- [Your objective]
Among the lines below, keep only those from the one containing "OpRemoveVerifiedBallotsByProcess (pid : ProcessID)" through the one containing "(maxAge : Z)", and reproduce them exactly.

------------------------

(* ===== verification/Pipeline.v ===== *)
(** * The storage as a whole

    Every exported operation as one step of the storage, and what no sequence of
    steps can do: a vote that is done stays done, and two ballots of the same
    voter are never in the queues of a process at the same time. The second is
    proved on an abstract model of the queues and their locks, which the ballot
    operations implement. *)

From S2P Require Import Prelude Bytes DB Spec Types StorageTypes StorageBase Process VoteStatus Stats Ballots Batches Cleanup.

Section ops.
Context `{Env : StorageEnv}.

(** ** Operations *)

Inductive op :=
  | OpNewProcess (p : option Process) | OpUpdateProcess (pid : ProcessID) (fs : list (Process → result Process))
  | OpGenerateKeys (k : result (Z * Z * Z))
  | OpPushPendingBallot (b : Ballot) | OpNextPendingBallot
  | OpRemovePendingBallot (pid : ProcessID) (v : uint64) | OpRemovePendingBallotsByProcess (pid : ProcessID)
  | OpReleasePendingBallotReservation (v : uint64)
  | OpMarkBallotVerified (v : uint64) (vb : option VerifiedBallot)
  | OpPullVerifiedBallots (pid : ProcessID) (n : Z) | OpReleaseVerifiedBallotReservations (keys : list bytes)
  | OpRemoveVerifiedBallotsByProcess (pid : ProcessID)
  | OpMarkVerifiedBallotsDone (keys : list bytes) | OpMarkVerifiedBallotsFailed (keys : list bytes)
  | OpPushAggregatorBatch (abb : AggregatorBallotBatch) | OpRemoveAggregatorBatchesByProcess (pid : ProcessID)
  | OpMarkAggregatorBatchFailed (k : bytes) | OpNextAggregatorBatch (pid : ProcessID)
  | OpMarkAggregatorBatchPending (abb : AggregatorBallotBatch) | OpMarkAggregatorBatchDone (k : bytes)
  | OpPushStateTransitionBatch (stb : StateTransitionBatch) | OpNextStateTransitionBatch (pid : ProcessID)
  | OpMarkStateTransitionBatchDone (k : bytes) (pid : ProcessID)
  | OpRemoveStateTransitionBatchesByProcess (pid : ProcessID)
  | OpMarkStateTransitionBatchOutdated (k : bytes) | OpMarkStateTransitionBatchFailed (k : bytes) (pid : ProcessID)
  | OpSetPendingTx (pid : ProcessID) | OpPrunePendingTx (pid : ProcessID)
  | OpPushStateTransitionArtifact (a : option TransitionArtifact)
  | OpPushVerifiedResults (r : VerifiedResults) | OpMarkVerifiedResultsDone (pid : ProcessID)
  | OpMarkVoteIDsDone (pid : ProcessID) (vs : list uint64) | OpMarkProcessVoteIDsTimeout (pid : ProcessID)
  | OpIncreaseWorkerJobCount (a : string) (n : Z) | OpIncreaseWorkerFailedJobCount (a : string) (n : Z)
  | OpCleanAllPending | OpCheckAndUpdateEndedProcesses | OpCleanProcessStaleVotes (pid : ProcessID)
  | OpReleaseStaleReservations (maxAge : Z)
  | OpRestart (t : Time) (fs : list bool) | OpTick (t : Time).

(** The state after a call, whatever it returns. [OpRestart] opens the database
    again with empty lock tables; [OpTick] is the passing of time. *)
Definition run_op (o : op) (s : Storage) : Storage :=
  match o with
  | OpNewProcess p => exec (NewProcess p) s
  | OpUpdateProcess pid fs => exec (UpdateProcess pid fs) s
  | OpGenerateKeys k => exec (GenerateProcessEncryptionKeys k) s
  | OpPushPendingBallot b => exec (PushPendingBallot b) s
  | OpNextPendingBallot => exec NextPendingBallot s
  | OpRemovePendingBallot pid v => exec (RemovePendingBallot pid v) s
  | OpRemovePendingBallotsByProcess pid => exec (RemovePendingBallotsByProcess pid) s
  | OpReleasePendingBallotReservation v => exec (ReleasePendingBallotReservation v) s
  | OpMarkBallotVerified v vb => exec (MarkBallotVerified v vb) s
  | OpPullVerifiedBallots pid n => exec (PullVerifiedBallots pid n) s
  | OpReleaseVerifiedBallotReservations keys => exec (ReleaseVerifiedBallotReservations keys) s
  | OpRemoveVerifiedBallotsByProcess pid => exec (RemoveVerifiedBallotsByProcess pid) s
  | OpMarkVerifiedBallotsDone keys => exec (MarkVerifiedBallotsDone keys) s
  | OpMarkVerifiedBallotsFailed keys => exec (MarkVerifiedBallotsFailed keys) s
  | OpPushAggregatorBatch abb => exec (PushAggregatorBatch abb) s
  | OpRemoveAggregatorBatchesByProcess pid => exec (RemoveAggregatorBatchesByProcess pid) s
  | OpMarkAggregatorBatchFailed k => exec (MarkAggregatorBatchFailed k) s
  | OpNextAggregatorBatch pid => exec (NextAggregatorBatch pid) s
  | OpMarkAggregatorBatchPending abb => exec (MarkAggregatorBatchPending abb) s
  | OpMarkAggregatorBatchDone k => exec (MarkAggregatorBatchDone k) s
  | OpPushStateTransitionBatch stb => exec (PushStateTransitionBatch stb) s
  | OpNextStateTransitionBatch pid => exec (NextStateTransitionBatch pid) s
  | OpMarkStateTransitionBatchDone k pid => exec (MarkStateTransitionBatchDone k pid) s
  | OpRemoveStateTransitionBatchesByProcess pid => exec (RemoveStateTransitionBatchesByProcess pid) s
  | OpMarkStateTransitionBatchOutdated k => exec (MarkStateTransitionBatchOutdated k) s
  | OpMarkStateTransitionBatchFailed k pid => exec (MarkStateTransitionBatchFailed k pid) s
  | OpSetPendingTx pid => exec (SetPendingTx StateTransitionTx pid) s
  | OpPrunePendingTx pid => exec (PrunePendingTx StateTransitionTx pid) s
  | OpPushStateTransitionArtifact a => exec (PushStateTransitionArtifact a) s
  | OpPushVerifiedResults r => exec (PushVerifiedResults r) s
  | OpMarkVerifiedResultsDone pid => exec (MarkVerifiedResultsDone pid) s
  | OpMarkVoteIDsDone pid vs => exec (MarkVoteIDsDone pid vs) s
  | OpMarkProcessVoteIDsTimeout pid => exec (MarkProcessVoteIDsTimeout pid) s
  | OpIncreaseWorkerJobCount a n => exec (IncreaseWorkerJobCount a n) s
  | OpIncreaseWorkerFailedJobCount a n => exec (IncreaseWorkerFailedJobCount a n) s
  | OpCleanAllPending => exec CleanAllPending s
  | OpCheckAndUpdateEndedProcesses => exec checkAndUpdateEndedProcesses s
  | OpCleanProcessStaleVotes pid => exec (CleanProcessStaleVotes pid) s
  | OpReleaseStaleReservations maxAge => exec (releaseStaleReservations maxAge) s
  | OpRestart t fs => New (db s) t fs
  | OpTick t => MkStorage (db s) (processingVoteIDs s) (processingAddresses s) (voteIDToAddress s) t (faults s)
  end.
Definition run_ops (os : list op) (s : Storage) : Storage := foldl (λ s o, run_op o s) s os.
(* ===== verification/Voters.v ===== *)
(** * One ballot per voter

    The pending and the verified queue seen together: which voters (process and
    address) have a ballot in them. The abstract specification is a queue whose
    entries carry the lock they hold; the ballot operations of the storage
    implement it, and between restarts no voter has two ballots in the queues. *)

From S2P Require Import Prelude Bytes DB Spec Types StorageTypes StorageBase Process VoteStatus Stats Ballots Batches Cleanup Pipeline.

(** ** The abstract queue *)

(** Entries (by key) with the lock each holds, and the locks that are held. *)
Record queue := Queue { waiting : gmap bytes string; held : gset string }.
Inductive qstep : relation queue :=
  | q_accept Q H e l : Q !! e = None → l ∉ H → qstep (Queue Q H) (Queue (<[e := l]> Q) ({[l]} ∪ H))
  | q_verify Q H e e' l : Q !! e = Some l → e' ≠ e → qstep (Queue Q H) (Queue (<[e' := l]> (delete e Q)) H)
  | q_remove Q H e l : Q !! e = Some l → qstep (Queue Q H) (Queue (delete e Q) (H ∖ {[l]})).

(** Every entry holds its lock, and no two entries hold the same. *)
Definition exclusive (q : queue) : Prop :=
  (∀ e l, waiting q !! e = Some l → l ∈ held q) ∧
  (∀ e e' l, waiting q !! e = Some l → waiting q !! e' = Some l → e = e').
Lemma qstep_exclusive q q' : qstep q q' → exclusive q → exclusive q'.
Proof.
  intros Hs [Hh Hu]. destruct Hs as [Q H e l He Hl|Q H e e' l He Hne|Q H e l He]; cbn in *; split; cbn.
  - intros i m [[<- <-]|[_ Hi]]%lookup_insert_Some; [set_solver|]. apply Hh in Hi. set_solver.
  - intros i j m Hi Hj. apply lookup_insert_Some in Hi as [[<- <-]|[Hi1 Hi]];
      apply lookup_insert_Some in Hj as [[<- Hj]|[Hj1 Hj]]; try done.
    + by apply Hh in Hj.
    + subst m. by apply Hh in Hi.
    + by eapply Hu.
  - intros i m [[<- <-]|[_ [_ Hi]%lookup_delete_Some]]%lookup_insert_Some; by eapply Hh.
  - intros i j m Hi Hj. apply lookup_insert_Some in Hi as [[<- <-]|[Hi1 [Hi2 Hi]%lookup_delete_Some]];
      apply lookup_insert_Some in Hj as [[<- Hj]|[Hj1 [Hj2 Hj]%lookup_delete_Some]]; try done.
    + exfalso. apply Hj2. by eapply Hu.
    + subst m. exfalso. apply Hi2. by eapply Hu.
    + by eapply Hu.
  - intros i m [Hi1 Hi]%lookup_delete_Some. apply elem_of_difference. split; [by eapply Hh|].
    intros ->%elem_of_singleton. apply Hi1. by eapply Hu.
  - intros i j m [_ Hi]%lookup_delete_Some [_ Hj]%lookup_delete_Some. by eapply Hu.
Qed.
Lemma qsteps_exclusive q q' : rtc qstep q q' → exclusive q → exclusive q'.
Proof. induction 1; eauto using qstep_exclusive. Qed.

------------------------

- [Answer to the exercise]
  | OpRemoveVerifiedBallotsByProcess (pid : ProcessID)
  | OpMarkVerifiedBallotsDone (keys : list bytes) | OpMarkVerifiedBallotsFailed (keys : list bytes)
  | OpPushAggregatorBatch (abb : AggregatorBallotBatch) | OpRemoveAggregatorBatchesByProcess (pid : ProcessID)
  | OpMarkAggregatorBatchFailed (k : bytes) | OpNextAggregatorBatch (pid : ProcessID)
  | OpMarkAggregatorBatchPending (abb : AggregatorBallotBatch) | OpMarkAggregatorBatchDone (k : bytes)
  | OpPushStateTransitionBatch (stb : StateTransitionBatch) | OpNextStateTransitionBatch (pid : ProcessID)
  | OpMarkStateTransitionBatchDone (k : bytes) (pid : ProcessID)
  | OpRemoveStateTransitionBatchesByProcess (pid : ProcessID)
  | OpMarkStateTransitionBatchOutdated (k : bytes) | OpMarkStateTransitionBatchFailed (k : bytes) (pid : ProcessID)
  | OpSetPendingTx (pid : ProcessID) | OpPrunePendingTx (pid : ProcessID)
  | OpPushStateTransitionArtifact (a : option TransitionArtifact)
  | OpPushVerifiedResults (r : VerifiedResults) | OpMarkVerifiedResultsDone (pid : ProcessID)
  | OpMarkVoteIDsDone (pid : ProcessID) (vs : list uint64) | OpMarkProcessVoteIDsTimeout (pid : ProcessID)
  | OpIncreaseWorkerJobCount (a : string) (n : Z) | OpIncreaseWorkerFailedJobCount (a : string) (n : Z)
  | OpCleanAllPending | OpCheckAndUpdateEndedProcesses | OpCleanProcessStaleVotes (pid : ProcessID)
  | OpReleaseStaleReservations (maxAge : Z)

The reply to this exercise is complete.